----- Dataset
Lemma lookup_mapping_Some map p m :
  lookup_mapping map p = Some m ->
  exists i, map !! i = Some m /\ mapping_matches p m = true /\
    forall j m', j < i -> map !! j = Some m' -> mapping_matches p m' = false.
Proof.
  unfold lookup_mapping. set (P := fun i => _). set (i := scan P (length map)). intros Hi.
  exists i. split; [done|]. apply lookup_lt_Some in Hi as Hlt.
  pose proof (scan_found P _ Hlt) as HP. fold i in HP. cbv beta delta [P] in HP.
  rewrite Hi in HP. split; [done|]. intros j m' Hj Hm'.
  pose proof (scan_before P _ _ Hj) as HQ. cbv beta delta [P] in HQ. by rewrite Hm' in HQ.
Qed.

Lemma lookup_mapping_None map p :
  lookup_mapping map p = None ->
  forall m, m ∈ map -> mapping_matches p m = false.
Proof.
  unfold lookup_mapping. set (P := fun i => _). intros Hi m Hm.
  apply list_elem_of_lookup in Hm as [j Hj].
  apply lookup_ge_None in Hi. pose proof (scan_le P (length map)).
  assert (scan P (length map) = length map) as E by lia.
  apply lookup_lt_Some in Hj as Hlt.
  pose proof (proj1 (scan_none P _) E j Hlt) as HP. cbv beta delta [P] in HP.
  by rewrite Hj in HP.
Qed.

Lemma sorted_lookup_le map i j a b :
  StronglySorted longer_first map -> i <= j ->
  map !! i = Some a -> map !! j = Some b -> length (dir b) <= length (dir a).
Proof.
  revert i j. induction map as [|x map IH]; intros i j Hs Hij Ha Hb; [done|].
  apply StronglySorted_inv in Hs as [Hs Hx]. destruct i as [|i]; simpl in Ha.
  - injection Ha as ->. destruct j as [|j]; simpl in Hb; [by injection Hb as ->|].
    by apply (proj1 (Forall_lookup _ _) Hx j).
  - destruct j as [|j]; [lia|]. simpl in Hb. apply (IH i j); auto; lia.
Qed.

(** ** Directories with duplicated slashes *)

Lemma squeeze_shorter d : length (squeeze d) <= length d.
Proof. induction d as [|x [|y d] IH]; cbn [squeeze length] in *; [done|done|]. destruct (_ && _); cbn [length] in *; lia. Qed.
Lemma squeeze_id d : length (squeeze d) = length d -> squeeze d = d.
Proof.
  induction d as [|x [|y d] IH]; cbn [squeeze length] in *; [done|done|]. pose proof (squeeze_shorter (y :: d)) as H.
  destruct (_ && _); cbn [length squeeze] in *; [lia|]. intros E. f_equal. apply IH. lia.
Qed.

(** The recorded length is that of the stored directory exactly when it has no duplicated slashes and is not "/". *)
Lemma made_live d path : wf_mapping (Mapping (stored_dir d) path (length d)) <-> squeeze d = d /\ d <> lit "/".
Proof.
  unfold wf_mapping, stored_dir. cbn [len dir]. pose proof (squeeze_shorter d) as Hs. destruct (eqs (squeeze d) (lit "/")) eqn:E.
  - unfold eqs in E. apply bool_decide_eq_true in E. rewrite E in Hs. cbn [length lit String.list_ascii_of_string] in *. split; [intros Hl; exfalso; lia|]. intros [Hd Hne]. congruence.
  - unfold eqs in E. apply bool_decide_eq_false in E. split; [|intros [-> _]; done].
    intros Hl. pose proof (squeeze_id d (eq_sym Hl)) as Hd. rewrite Hd in E. by split.
Qed.

Lemma made_short m : made m -> ~ wf_mapping m -> length (dir m) < len m.
Proof.
  intros (d & Hd & Hl) Hn. unfold wf_mapping in Hn. rewrite Hd, Hl in *. unfold stored_dir in *. pose proof (squeeze_shorter d).
  destruct (eqs (squeeze d) (lit "/")) eqn:E; [|lia]. destruct d; cbn [length] in *; [done|lia].
Qed.

Lemma strncmp_eq_long a b n : length b < n -> strncmp_eq a b n = true -> a = b.
Proof.
  revert a b. induction n as [|n IH]; intros a b Hn; [lia|]. destruct a as [|x a], b as [|y b]; cbn; try done. cbn in Hn.
  destruct (eqc_spec x y) as [->|]; [|done]. intros H. f_equal. apply IH; [lia|done].
Qed.

(** An entry of another length matches no path but its own stored directory, for which the character behind the string is read. *)
Lemma dead_no_match p m : made m -> ~ wf_mapping m -> p <> dir m -> mapping_matches p m = false.
Proof.
  intros Hm Hn Hp. unfold mapping_matches. destruct (strncmp_eq p (dir m) (len m)) eqn:E; [|done].
  by apply strncmp_eq_long in E; [|by apply made_short].
Qed.

(** The path is not the stored directory of an entry with another length. *)
Definition in_bounds (map : list mapping) (p : cstr) : Prop := forall m, m ∈ map -> dir m = p -> wf_mapping m.

(** Which entries match. *)
Lemma matches_iff map p m : Forall made map -> in_bounds map p -> m ∈ map ->
  mapping_matches p m = true <-> wf_mapping m /\ dir_prefix (dir m) p.
Proof.
  intros Hm Hb Hin. rewrite Forall_forall in Hm. destruct (decide (wf_mapping m)) as [Hw|Hw]; [rewrite mapping_matches_spec by done; tauto|].
  rewrite dead_no_match; [split; [done|tauto]|by apply Hm|done|]. intros ->. by apply Hw, Hb.
Qed.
----------
Exercise description:
Repeat the material above verbatim.

Task answer:
Lemma lookup_mapping_Some map p m :
  lookup_mapping map p = Some m ->
  exists i, map !! i = Some m /\ mapping_matches p m = true /\
    forall j m', j < i -> map !! j = Some m' -> mapping_matches p m' = false.
Proof.
  unfold lookup_mapping. set (P := fun i => _). set (i := scan P (length map)). intros Hi.
  exists i. split; [done|]. apply lookup_lt_Some in Hi as Hlt.
  pose proof (scan_found P _ Hlt) as HP. fold i in HP. cbv beta delta [P] in HP.
  rewrite Hi in HP. split; [done|]. intros j m' Hj Hm'.
  pose proof (scan_before P _ _ Hj) as HQ. cbv beta delta [P] in HQ. by rewrite Hm' in HQ.
Qed.

Lemma lookup_mapping_None map p :
  lookup_mapping map p = None ->
  forall m, m ∈ map -> mapping_matches p m = false.
Proof.
  unfold lookup_mapping. set (P := fun i => _). intros Hi m Hm.
  apply list_elem_of_lookup in Hm as [j Hj].
  apply lookup_ge_None in Hi. pose proof (scan_le P (length map)).
  assert (scan P (length map) = length map) as E by lia.
  apply lookup_lt_Some in Hj as Hlt.
  pose proof (proj1 (scan_none P _) E j Hlt) as HP. cbv beta delta [P] in HP.
  by rewrite Hj in HP.
Qed.

Lemma sorted_lookup_le map i j a b :
  StronglySorted longer_first map -> i <= j ->
  map !! i = Some a -> map !! j = Some b -> length (dir b) <= length (dir a).
Proof.
  revert i j. induction map as [|x map IH]; intros i j Hs Hij Ha Hb; [done|].
  apply StronglySorted_inv in Hs as [Hs Hx]. destruct i as [|i]; simpl in Ha.
  - injection Ha as ->. destruct j as [|j]; simpl in Hb; [by injection Hb as ->|].
    by apply (proj1 (Forall_lookup _ _) Hx j).
  - destruct j as [|j]; [lia|]. simpl in Hb. apply (IH i j); auto; lia.
Qed.

(** ** Directories with duplicated slashes *)

Lemma squeeze_shorter d : length (squeeze d) <= length d.
Proof. induction d as [|x [|y d] IH]; cbn [squeeze length] in *; [done|done|]. destruct (_ && _); cbn [length] in *; lia. Qed.
Lemma squeeze_id d : length (squeeze d) = length d -> squeeze d = d.
Proof.
  induction d as [|x [|y d] IH]; cbn [squeeze length] in *; [done|done|]. pose proof (squeeze_shorter (y :: d)) as H.
  destruct (_ && _); cbn [length squeeze] in *; [lia|]. intros E. f_equal. apply IH. lia.
Qed.

(** The recorded length is that of the stored directory exactly when it has no duplicated slashes and is not "/". *)
Lemma made_live d path : wf_mapping (Mapping (stored_dir d) path (length d)) <-> squeeze d = d /\ d <> lit "/".
Proof.
  unfold wf_mapping, stored_dir. cbn [len dir]. pose proof (squeeze_shorter d) as Hs. destruct (eqs (squeeze d) (lit "/")) eqn:E.
  - unfold eqs in E. apply bool_decide_eq_true in E. rewrite E in Hs. cbn [length lit String.list_ascii_of_string] in *. split; [intros Hl; exfalso; lia|]. intros [Hd Hne]. congruence.
  - unfold eqs in E. apply bool_decide_eq_false in E. split; [|intros [-> _]; done].
    intros Hl. pose proof (squeeze_id d (eq_sym Hl)) as Hd. rewrite Hd in E. by split.
Qed.

Lemma made_short m : made m -> ~ wf_mapping m -> length (dir m) < len m.
Proof.
  intros (d & Hd & Hl) Hn. unfold wf_mapping in Hn. rewrite Hd, Hl in *. unfold stored_dir in *. pose proof (squeeze_shorter d).
  destruct (eqs (squeeze d) (lit "/")) eqn:E; [|lia]. destruct d; cbn [length] in *; [done|lia].
Qed.

Lemma strncmp_eq_long a b n : length b < n -> strncmp_eq a b n = true -> a = b.
Proof.
  revert a b. induction n as [|n IH]; intros a b Hn; [lia|]. destruct a as [|x a], b as [|y b]; cbn; try done. cbn in Hn.
  destruct (eqc_spec x y) as [->|]; [|done]. intros H. f_equal. apply IH; [lia|done].
Qed.

(** An entry of another length matches no path but its own stored directory, for which the character behind the string is read. *)
Lemma dead_no_match p m : made m -> ~ wf_mapping m -> p <> dir m -> mapping_matches p m = false.
Proof.
  intros Hm Hn Hp. unfold mapping_matches. destruct (strncmp_eq p (dir m) (len m)) eqn:E; [|done].
  by apply strncmp_eq_long in E; [|by apply made_short].
Qed.

(** The path is not the stored directory of an entry with another length. *)
Definition in_bounds (map : list mapping) (p : cstr) : Prop := forall m, m ∈ map -> dir m = p -> wf_mapping m.

(** Which entries match. *)
Lemma matches_iff map p m : Forall made map -> in_bounds map p -> m ∈ map ->
  mapping_matches p m = true <-> wf_mapping m /\ dir_prefix (dir m) p.
Proof.
  intros Hm Hb Hin. rewrite Forall_forall in Hm. destruct (decide (wf_mapping m)) as [Hw|Hw]; [rewrite mapping_matches_spec by done; tauto|].
  rewrite dead_no_match; [split; [done|tauto]|by apply Hm|done|]. intros ->. by apply Hw, Hb.
Qed.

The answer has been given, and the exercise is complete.